__Records excerpted from a collection__.
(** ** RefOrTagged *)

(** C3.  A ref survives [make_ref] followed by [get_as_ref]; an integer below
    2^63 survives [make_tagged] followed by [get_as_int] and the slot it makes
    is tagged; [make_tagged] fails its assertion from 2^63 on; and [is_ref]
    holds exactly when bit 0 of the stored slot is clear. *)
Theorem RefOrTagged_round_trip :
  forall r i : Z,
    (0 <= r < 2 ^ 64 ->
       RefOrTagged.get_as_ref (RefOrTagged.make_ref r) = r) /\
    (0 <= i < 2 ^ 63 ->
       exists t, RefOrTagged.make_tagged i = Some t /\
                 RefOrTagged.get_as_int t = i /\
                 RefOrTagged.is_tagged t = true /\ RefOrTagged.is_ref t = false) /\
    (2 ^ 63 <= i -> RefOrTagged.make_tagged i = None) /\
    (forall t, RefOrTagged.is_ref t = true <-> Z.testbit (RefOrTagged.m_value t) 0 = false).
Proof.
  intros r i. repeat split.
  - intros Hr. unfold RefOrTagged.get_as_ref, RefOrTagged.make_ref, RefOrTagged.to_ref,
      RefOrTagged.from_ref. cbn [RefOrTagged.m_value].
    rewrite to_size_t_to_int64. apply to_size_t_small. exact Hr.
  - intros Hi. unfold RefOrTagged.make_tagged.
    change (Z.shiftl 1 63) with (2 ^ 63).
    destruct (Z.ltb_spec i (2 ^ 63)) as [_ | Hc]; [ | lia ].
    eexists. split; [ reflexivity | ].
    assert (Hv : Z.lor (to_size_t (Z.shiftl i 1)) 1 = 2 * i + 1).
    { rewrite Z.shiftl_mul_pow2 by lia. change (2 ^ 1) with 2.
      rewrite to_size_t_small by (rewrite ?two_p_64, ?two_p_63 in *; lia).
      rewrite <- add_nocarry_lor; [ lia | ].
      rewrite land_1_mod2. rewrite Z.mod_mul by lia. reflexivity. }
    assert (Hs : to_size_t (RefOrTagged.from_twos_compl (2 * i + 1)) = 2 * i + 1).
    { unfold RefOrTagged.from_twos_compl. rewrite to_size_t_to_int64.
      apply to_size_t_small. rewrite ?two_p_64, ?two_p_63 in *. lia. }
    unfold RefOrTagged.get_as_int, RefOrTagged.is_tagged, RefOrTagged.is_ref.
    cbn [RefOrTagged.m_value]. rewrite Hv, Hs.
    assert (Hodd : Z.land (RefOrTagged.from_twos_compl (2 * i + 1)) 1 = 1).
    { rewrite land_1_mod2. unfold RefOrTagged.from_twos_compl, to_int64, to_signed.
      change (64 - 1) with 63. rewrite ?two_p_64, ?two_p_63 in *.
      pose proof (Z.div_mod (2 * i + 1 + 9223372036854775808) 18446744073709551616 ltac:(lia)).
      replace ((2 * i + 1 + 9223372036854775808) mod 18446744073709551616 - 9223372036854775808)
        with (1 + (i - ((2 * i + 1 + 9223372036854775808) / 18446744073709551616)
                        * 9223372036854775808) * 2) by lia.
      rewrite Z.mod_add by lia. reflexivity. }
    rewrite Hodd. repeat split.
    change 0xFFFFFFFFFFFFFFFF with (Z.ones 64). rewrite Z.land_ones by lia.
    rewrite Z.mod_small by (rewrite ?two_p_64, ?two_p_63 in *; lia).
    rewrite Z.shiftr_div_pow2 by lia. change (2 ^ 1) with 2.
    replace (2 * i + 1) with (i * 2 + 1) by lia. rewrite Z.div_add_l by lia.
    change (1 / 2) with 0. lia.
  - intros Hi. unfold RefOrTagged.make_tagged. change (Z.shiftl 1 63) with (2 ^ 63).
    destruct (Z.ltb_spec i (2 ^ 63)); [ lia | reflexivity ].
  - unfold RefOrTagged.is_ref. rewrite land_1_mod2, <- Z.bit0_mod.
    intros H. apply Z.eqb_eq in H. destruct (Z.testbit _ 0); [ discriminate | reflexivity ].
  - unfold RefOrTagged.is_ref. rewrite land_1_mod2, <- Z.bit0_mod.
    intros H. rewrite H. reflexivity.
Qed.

__What you have to do__. Start with the line above that contains "RefOrTagged.get_as_int t = i" and end with the line that contains "intros r i. repeat split.". Write out those lines exactly, and only those.

__Solution to the problem__.
                 RefOrTagged.get_as_int t = i /\
                 RefOrTagged.is_tagged t = true /\ RefOrTagged.is_ref t = false) /\
    (2 ^ 63 <= i -> RefOrTagged.make_tagged i = None) /\
    (forall t, RefOrTagged.is_ref t = true <-> Z.testbit (RefOrTagged.m_value t) 0 = false).
Proof.
  intros r i. repeat split.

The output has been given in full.